# What is required
State how many lines of the entries below hold the word "split"; reply with nothing but the number.

(Stored data)
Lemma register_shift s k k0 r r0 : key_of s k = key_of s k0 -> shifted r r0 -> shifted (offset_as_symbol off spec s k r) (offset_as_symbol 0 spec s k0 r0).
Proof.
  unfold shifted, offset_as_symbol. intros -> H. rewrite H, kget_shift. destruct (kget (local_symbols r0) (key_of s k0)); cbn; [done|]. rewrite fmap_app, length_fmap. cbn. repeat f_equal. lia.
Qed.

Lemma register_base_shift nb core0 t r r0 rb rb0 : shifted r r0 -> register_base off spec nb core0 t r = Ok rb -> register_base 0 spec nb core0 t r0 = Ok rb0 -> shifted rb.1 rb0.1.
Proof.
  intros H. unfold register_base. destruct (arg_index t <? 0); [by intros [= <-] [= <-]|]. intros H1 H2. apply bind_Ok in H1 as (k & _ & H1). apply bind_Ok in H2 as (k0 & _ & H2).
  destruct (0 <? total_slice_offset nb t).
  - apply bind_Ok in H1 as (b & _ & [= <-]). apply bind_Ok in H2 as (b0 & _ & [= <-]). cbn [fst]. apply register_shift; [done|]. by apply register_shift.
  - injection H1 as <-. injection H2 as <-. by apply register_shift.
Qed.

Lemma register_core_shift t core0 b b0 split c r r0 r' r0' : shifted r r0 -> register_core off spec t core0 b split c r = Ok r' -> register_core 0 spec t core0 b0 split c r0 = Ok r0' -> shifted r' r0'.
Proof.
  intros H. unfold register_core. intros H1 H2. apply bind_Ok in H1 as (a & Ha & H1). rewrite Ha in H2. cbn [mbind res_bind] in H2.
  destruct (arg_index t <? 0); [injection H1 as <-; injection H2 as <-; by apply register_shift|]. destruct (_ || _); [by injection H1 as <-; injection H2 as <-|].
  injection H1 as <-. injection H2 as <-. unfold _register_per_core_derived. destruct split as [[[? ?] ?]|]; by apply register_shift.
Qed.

# Completed exercise
2